Methods: Out of 158 patients who received miriplatin using B-TACE for hepatocellular carcinoma, 49 patients with a single lesion at either stage I or II (according to the Liver Cancer Study Group of Japan) were evaluated in comparison with 48 matched patients who received miriplatin using conventional TACE (C-TACE).
Results: The mean total dose and median dose of miriplatin in each group were 32.5 ± 31.7 mg and 20 mg (C-TACE) and 50.1 ± 31.3 mg and 40 mg (B-TACE), respectively (P < 0.01).
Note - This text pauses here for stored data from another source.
Lemma utf8_continue_step len u i p :
  0 <= i < 64 -> 0 <= u < 67108864 ->
  utf8_continue (S len) u ((0x80 + i) :: p) = utf8_continue len (u * 64 + i) p.
Proof.
  intros Hi Hu. cbn [utf8_continue]. unfold ch_, next_. cbn [List.hd List.tl].
  replace (0x80 + i <? 0x80) with false by lia.
  assert (Hl : Z.land (0x80 + i) 0x3f = i).
  { change 63 with (Z.ones 6). rewrite Z.land_ones by lia. change (2 ^ 6) with 64.
    replace (128 + i) with (i + 2 * 64) by lia. rewrite Z.mod_add, Z.mod_small by lia. done. }
  rewrite Hl, lor_shiftl_add by (change (2 ^ 6) with 64; lia).
  unfold u32. rewrite Z.mod_small; [done|]. change (2 ^ 6) with 64. lia.
Qed.

Lemma land_low u k m : 0 <= m -> 0 <= u < 2 ^ m -> Z.land (k * 2 ^ m + u) (Z.ones m) = u.
Proof.
  intros Hm Hu. rewrite Z.land_ones by lia. rewrite Z.add_comm, Z.mod_add by lia.
  apply Z.mod_small. lia.
Qed.

(** A character of two bytes and more is decoded, and the pointer moved after it. *)
Lemma utf8_decode_encode c rest n :
  0x80 <= c <= 0x10ffff -> zlen (utf8_encode c) <= n < 2 ^ 64 ->
  ngx_utf8_decode (utf8_encode c ++ rest) n = (c, rest).
Proof.
  intros Hc. unfold utf8_encode. replace (c <? 0x80) with false by lia.
  destruct (Z.ltb_spec c 0x800); [|destruct (Z.ltb_spec c 0x10000)];
    rewrite !zlen_cons, zlen_nil; intros Hn;
    cbn [app]; unfold ngx_utf8_decode, ch_; cbn [List.hd].
  - replace (0xf0 <=? 0xc0 + c / 64) with false by dlia.
    replace (0xe0 <=? 0xc0 + c / 64) with false by dlia.
    replace (0xc2 <=? 0xc0 + c / 64) with true by dlia.
    rewrite u64_id by lia. rewrite (proj2 (Z.ltb_ge (n - 1) (Z.of_nat 1))) by lia.
    replace (Z.land (0xc0 + c / 64) 0x1f) with (c / 64)
      by (symmetry; apply (land_low (c / 64) 6 5); [lia|change (2 ^ 5) with 32; dlia]).
    unfold next_; cbn [List.tl]. rewrite utf8_continue_step by dlia.
    cbn [utf8_continue]. replace (c / 64 * 64 + c mod 64) with c by dlia.
    by replace (0x7f <? c) with true by lia.
  - replace (0xf0 <=? 0xe0 + c / 4096) with false by dlia.
    replace (0xe0 <=? 0xe0 + c / 4096) with true by dlia.
    rewrite u64_id by lia. rewrite (proj2 (Z.ltb_ge (n - 1) (Z.of_nat 2))) by lia.
    replace (Z.land (0xe0 + c / 4096) 0x0f) with (c / 4096)
      by (symmetry; apply (land_low (c / 4096) 14 4); [lia|change (2 ^ 4) with 16; dlia]).
    unfold next_; cbn [List.tl].
    rewrite !utf8_continue_step by dlia.
    cbn [utf8_continue].
    replace ((c / 4096 * 64 + c / 64 mod 64) * 64 + c mod 64) with c by dlia.
    by replace (0x7ff <? c) with true by lia.
  - replace (0xf0 <=? 0xf0 + c / 262144) with true by dlia.
    rewrite u64_id by lia. rewrite (proj2 (Z.ltb_ge (n - 1) (Z.of_nat 3))) by lia.
    replace (Z.land (0xf0 + c / 262144) 0x07) with (c / 262144)
      by (symmetry; apply (land_low (c / 262144) 30 3); [lia|change (2 ^ 3) with 8; dlia]).
    unfold next_; cbn [List.tl].
    rewrite !utf8_continue_step by dlia.
    cbn [utf8_continue].
    replace (((c / 262144 * 64 + c / 4096 mod 64) * 64 + c / 64 mod 64) * 64 + c mod 64)
      with c by dlia.
    by replace (0xffff <? c) with true by lia.
Qed.

Lemma utf8_continue_bound len u p c p' :
  0 <= u -> (u + 1) * 64 ^ Z.of_nat len <= 2 ^ 32 -> (len <= length p)%nat ->
  utf8_continue len u p = (Some c, p') ->
  0 <= c < (u + 1) * 64 ^ Z.of_nat len /\ p' = drop len p /\
  Forall (fun i => 0x80 <= i) (take len p).
Proof.
  revert u p. induction len as [|len IH]; intros u p Hu Hb Hp.
  - intros [= <- <-]. rewrite drop_0. split_and!; [lia|lia|done|constructor].
  - destruct p as [|i p]; [simpl in Hp; lia|]. cbn [utf8_continue].
    unfold ch_, next_. cbn [List.hd List.tl].
    destruct (Z.ltb_spec i 0x80); [done|].
    rewrite Nat2Z.inj_succ, Z.pow_succ_r in * by lia.
    pose proof (Z.pow_pos_nonneg 64 (Z.of_nat len) ltac:(lia) ltac:(lia)) as H64.
    change (Z.land i 63) with (Z.land i (Z.ones 6)). rewrite Z.land_ones by lia.
    change (2 ^ 6) with 64. pose proof (Z.mod_pos_bound i 64 ltac:(lia)) as Hm.
    rewrite lor_shiftl_add by (change (2 ^ 6) with 64; lia). change (2 ^ 6) with 64.
    unfold u32. rewrite Z.mod_small by nia. intros E.
    apply IH in E as (E1 & E2 & E3); [|lia|nia|simpl in Hp; lia].
    split_and!; [lia|nia|done|by constructor].
Qed.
The treatment effect (TE) on the target nodule classified as TE4, TE3, TE2 or TE1 was 39.6%, 33.3%, 25.0% and 2.1%, respectively, in the C-TACE group, and 55.1%, 38.8%, 4.1% and 2.0%, respectively, in the B-TACE group. Therefore, the TE was significantly higher in the B-TACE group (P < 0.05). Although abdominal blood tests revealed adverse, increased levels of serum alanine aminotransferase (ALT) in a significantly higher number of B-TACE-treated patients, serum ALT levels returned to baseline levels in all patients within 1 month. There were no significant differences in clinical symptoms between the two groups.
Conclusion: Compared with C-TACE, B-TACE significantly improved cancer nodule control, and it was satisfactory in terms of safety. B-TACE is an effective procedure that enhances the effects of catheterization with miriplatin.
Keywords: balloon-occluded transcatheter arterial chemoembolization; hepatocellular carcinoma; miriplatin.
© 2014 The Japan Society of Hepatology.